But a closer look by the Texas Medical Association raises serious doubts about CMS’ numbers, transparency, and cheerleading – so much so that TMA and seven other state medical associations are asking the agency to take back the report. 

After carefully analyzing CMS’ 2017 Quality Payment Program Reporting Experience report, TMA spearheaded a joint letter from medical societies representing nearly 170,000 U.S. physicians and medical students. The letter urges CMS to rescind the report and “establish a transparent approach to your analysis and reporting, and issue a revised, unbiased, and complete report that truly captures the full breadth” of the QPP’s first year. 

The letter lays out a detailed case for what’s missing – and why the report poses a danger if it’s accepted as a definitive portrayal of the QPP’s first year. CMS assesses Medicare payment adjustments two years later, so it analyzed 2017 results this year. (And those results affected physicians’ Medicare payments this year as well.) 

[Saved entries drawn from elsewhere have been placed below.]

Lemma registration_ops_ok ops : forall st X, tracks st X -> bag_ok X -> ops_ok X ops ->
  returns (run_ops ops) st (fun _ st' => tracks st' (fold_left registered ops X)
    /\ exists sent, broadcasts st' = broadcasts st ++ sent /\ Forall2 announces sent (announced X ops)).
Proof.
  induction ops as [|op ops IH]; intros st X Htr HX Hok; cbn [run_ops fold_left announced ops_ok] in *.
  - apply returns_ret. split; [ done | ]. exists []. by rewrite app_nil_r.
  - destruct Hok as [Hop Hok]. destruct (registration_op_ok st X op Htr HX Hop) as [HY Hrun].
    eapply returns_bind; [ exact Hrun | ]. intros _ st1 (Htr1 & sent1 & Hb1 & Ha1).
    eapply returns_weaken; [ by apply IH | ]. intros _ st2 (Htr2 & sent2 & Hb2 & Ha2). split; [ done | ].
    exists (sent1 ++ sent2). split; [ by rewrite Hb2, Hb1, app_assoc | by apply Forall2_app ].
Qed.

Lemma initial_tracks : tracks initial_typemap ∅.
Proof.
  constructor; cbn [initial_typemap my_type_map map_counters].
  - split; [ apply length_replicate | ]. apply Forall_replicate. unfold is_u32. lia.
  - apply length_replicate.
  - intros t Ht. rewrite multiplicity_empty. apply lookup_replicate_2. int_lia.
  - intros t Ht. unfold has_type. cbn [bits].
    rewrite nth_lookup. destruct (replicate _ 0 !! _) as [w|] eqn:E.
    + apply lookup_replicate in E as [-> _]. cbn. by rewrite Z.bits_0.
    + cbn. by rewrite Z.bits_0.
Qed.

End Announcements.


(** A compressor for the witness: the length of the data without the zeros at its end, and
    these data *)
Definition sample_stream : Zlib.
Proof.
  refine {| compress2 d cap :=
              let s := be_encode 8 (Z.of_nat (length (strip d))) ++ strip d in
              if (Z.of_nat (length s) <=? cap) && (Z.of_nat (length d) <? 2 ^ 64) then Some s else None;
            uncompress c cap :=
              let n := Z.to_nat (be_decode (take 8 c)) in
              if Z.of_nat n <=? cap then
                Some (take n (drop 8 c) ++ replicate (Z.to_nat cap - length (take n (drop 8 c))) 0) else None |}.
  - intros d cap c. cbv beta zeta. destruct (Z.leb_spec (Z.of_nat (length (be_encode 8 (Z.of_nat (length (strip d))) ++ strip d))) cap);
      destruct (_ <? _); cbn [andb]; [ intros <-%(inj Some) | done.. ]. done.
  - intros c cap d. cbv beta zeta. destruct (Z.leb_spec (Z.of_nat (Z.to_nat (be_decode (take 8 c)))) cap); [ | done ].
    intros [= <-]. rewrite length_app, length_replicate, length_take. lia.
  - intros d cap c. cbv beta zeta. destruct (_ <=? cap), (Z.ltb_spec (Z.of_nat (length d)) (2 ^ 64)) as [Hd|]; cbn [andb];
      [ intros <-%(inj Some) | done.. ]. rewrite take_app_length', drop_app_length' by done.
    pose proof (strip_spec d) as Hs. pose proof (f_equal length Hs) as Hl. rewrite length_app in Hl.
    rewrite be_decode_encode. change (8 * Z.of_nat 8) with 64. rewrite Z.mod_small, Nat2Z.id by lia.
    rewrite (proj2 (Z.leb_le _ _)) by lia. by rewrite firstn_all, Nat2Z.id, <- Hs.
Defined.

Lemma sample_stream_ok : @ZlibStream sample_stream.
Proof.
  intros d cap c rest. cbn [compress2 uncompress sample_stream]. cbv beta zeta.
  destruct (_ <=? cap), (Z.ltb_spec (Z.of_nat (length d)) (2 ^ 64)) as [Hd|]; cbn [andb];
    [ intros <-%(inj Some) | done.. ]. rewrite <- app_assoc, take_app_length', drop_app_length' by done.
  pose proof (strip_spec d) as Hs. pose proof (f_equal length Hs) as Hl. rewrite length_app in Hl.
  rewrite be_decode_encode. change (8 * Z.of_nat 8) with 64. rewrite Z.mod_small, Nat2Z.id by lia.
  rewrite (proj2 (Z.leb_le _ _)) by lia. by rewrite take_app_length, Nat2Z.id, <- Hs.
Qed.

Lemma multiplicity_list (l : list Z) t : (multiplicity t (list_to_set_disj l : gmultiset Z) <= length l)%nat.
Proof.
  induction l as [|u l IH]; cbn [list_to_set_disj length]; [ by rewrite multiplicity_empty | ].
  rewrite multiplicity_disj_union, multiplicity_singleton. destruct (decide _); lia.
Qed.

(** Two clients, of which one leaves *)
Definition sample_ops : list typemap_op := [Register [1; 40]; Register [40]; Unregister [40; 1]].


(** The map of a neighbour extended by types that it uses *)
Theorem typemap_extend_exact (m : GSC_TypeMap) (X : gmultiset Z) (types : list Z) :
  map_is m X -> Forall is_u16 types ->
  exists m', GSC_TYPEMAP_extend (Some m) types = Ret m' /\ map_is m' (X ⊎ list_to_set_disj types).
Proof.
  intros [Hm Hb] Ht. unfold GSC_TYPEMAP_extend. rewrite malloc_ok by (vm_compute; congruence).
  cbn [mbind outcome_bind]. destruct (extend_loop_ok types m Hm Ht) as (m' & -> & Hm' & Hb'). exists m'.
  split; [ done | ]. split; [ done | ]. intros u Hu. rewrite Hb', Hb by (done || apply (proj1 Hu)).
  apply eq_true_iff_eq. rewrite orb_true_iff, existsb_exists, !bool_decide_eq_true.
  rewrite gmultiset_elem_of_disj_union, elem_of_list_to_set_disj, list_elem_of_In.
  setoid_rewrite Z.eqb_eq. naive_solver.
Qed.

(** ** Defects *)

(** A compressed message that ends with its memory: the four bytes behind it are read. *)
Theorem typemap_message_overreads `{ZlibStream} (m : GSC_TypeMap) (msg : list Z) :
  tmap_ok m -> GSC_TYPEMAP_compute_type_map_message m = Ret msg ->
  message_type msg = GNUNET_MESSAGE_TYPE_CORE_COMPRESSED_TYPE_MAP ->
  GSC_TYPEMAP_get_from_message msg = Undefined.
Proof.
  intros Hm Hc Ht. destruct (compute_message_run m Hm) as (msg' & Hc' & Hmsg).
  rewrite Hc in Hc'. injection Hc' as <-. rewrite <- (app_nil_r msg). by rewrite (get_compressed_run m).
Qed.

Lemma add_one_run st t c : tmap_ok (my_type_map st) -> is_u16 t -> map_counters st !! Z.to_nat t = Some c ->
  exists m, tmap_ok m /\ (c <> 0 -> m = my_type_map st)
    /\ add_types [t] GNUNET_NO st = Ret (if 0 =? c then GNUNET_YES else GNUNET_NO,
         mk_typemap m (<[Z.to_nat t := u8 (c + 1)]> (map_counters st)) (broadcasts st)).
Proof.
  intros Hm Ht Hc. destruct (set_type_ok _ t Hm Ht) as (m & Hs & Hmok & _).
  exists (if 0 =? c then m else my_type_map st). cbn [add_types]. rewrite (run_bind _ _ _ st st) by done.
  rewrite (run_bind _ _ _ st c) by (apply run_lift; by rewrite Hc). rewrite (run_bind _ _ _ _ tt) by done.
  destruct (Z.eqb_spec 0 c) as [<-|Hne]; [ | done ].
  split; [ done | ]. split; [ done | ]. by rewrite (run_bind _ _ _ _ m) by (by apply run_lift).
Qed.

Lemma add_one_returns `{Zlib} st t c :
  tmap_ok (my_type_map st) -> is_u16 t -> map_counters st !! Z.to_nat t = Some c ->
  returns (GSC_TYPEMAP_add [t]) st (fun _ st' => tmap_ok (my_type_map st')
    /\ map_counters st' = <[Z.to_nat t := u8 (c + 1)]> (map_counters st)).
Proof.
  intros Hm Ht Hc. destruct (add_one_run st t c Hm Ht Hc) as (m & Hmok & _ & Hrun).
  eapply returns_step; [ exact Hrun | ]. destruct (0 =? c); cbn [Z.eqb GNUNET_YES GNUNET_NO].
  - destruct (compute_message_run m Hmok) as (msg & Hmsg & _). apply returns_get. eapply returns_lift; [ exact Hmsg | ].
    by eexists tt, _.
  - by apply returns_ret.
Qed.

(** The counters have eight bits: with a type that is registered 255 times, two more
    registrations and one removal take it out of the map although 256 registrations are
    left. *)
Theorem typemap_counter_wraps `{Zlib} (st : typemap) (X : gmultiset Z) (t : Z) :
  tracks st X -> is_u16 t -> multiplicity t X = 255%nat ->
  returns (GSC_TYPEMAP_add [t]) st (fun _ st1 => returns (GSC_TYPEMAP_add [t]) st1 (fun _ st2 =>
    returns (GSC_TYPEMAP_remove [t]) st2 (fun _ st3 => has_type (my_type_map st3) t = false))).
Proof.
  intros Htr Ht HX. pose proof (tr_length _ _ Htr) as Hl.
  assert (Hi : (Z.to_nat t < length (map_counters st))%nat) by (rewrite Hl; int_lia).
  eapply returns_weaken; [ apply (add_one_returns st t 255); [ apply (tr_map _ _ Htr) | done | ] | ].
  { by rewrite (tr_count _ _ Htr), HX. }
  intros _ st1 (Hm1 & Hc1). change (u8 (255 + 1)) with 0 in Hc1.
  eapply returns_weaken; [ apply (add_one_returns st1 t 0); [ done | done | ] | ].
  { by rewrite Hc1, list_lookup_insert_eq. }
  intros _ st2 (Hm2 & Hc2). change (u8 (0 + 1)) with 1 in Hc2.
  destruct (clear_type_ok _ t Hm2 Ht) as (m & Hs & Hmok & Hb).
  apply returns_bind with (Q := fun ch st' => ch = GNUNET_YES /\ my_type_map st' = m).
  - cbn [remove_types]. apply returns_get. apply (returns_lift _ _ _ 1).
    { by rewrite Hc2, list_lookup_insert_eq by (rewrite Hc1, length_insert; done). }
    apply returns_modify. change (0 =? u8 (1 - 1)) with true. apply (returns_lift _ _ _ m); [ done | ].
    apply returns_modify. by apply returns_ret.
  - intros ch st' (-> & Hm'). cbn [Z.eqb GNUNET_YES]. change (Pos.eqb 1 1) with true.
    unfold broadcast_my_type_map. apply returns_get. rewrite Hm'.
    destruct (compute_message_run m Hmok) as (msg & Hmsg & _). apply (returns_lift _ _ _ msg); [ done | ].
    eexists tt, _. split; [ reflexivity | ]. cbn [record_broadcast my_type_map]. rewrite Hm', Hb, Z.eqb_refl by apply Ht.
    done.
Qed.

Furthermore, medicine expressed deep concern about the negative impact the program truly may be having on small and rural practices in particular: “Overall,” the letter says, “it is our impression that the data has been distorted to minimize the reality of the adverse impact the QPP has on small and rural practices, as well as on physician practices at large.” 

Joining TMA on the letter were the medical societies of California, Florida, Louisiana, New York, North Carolina, Oklahoma, and South Carolina. It was addressed to both U.S. Department of Health and Human Services Secretary Alex Azar and CMS Administrator Seema Verma. 

The medical societies cast doubt on CMS’ claim of a 95% overall participation rate in QPP, noting that the report claimed even higher rates in Texas and several other states where large portions of the physician workforce were exempted from reporting because of natural disasters like Hurricane Harvey. Those exempt clinicians automatically received a final score of three points that means they get neither a penalty nor bonus in their 2019 Medicare payment rates. 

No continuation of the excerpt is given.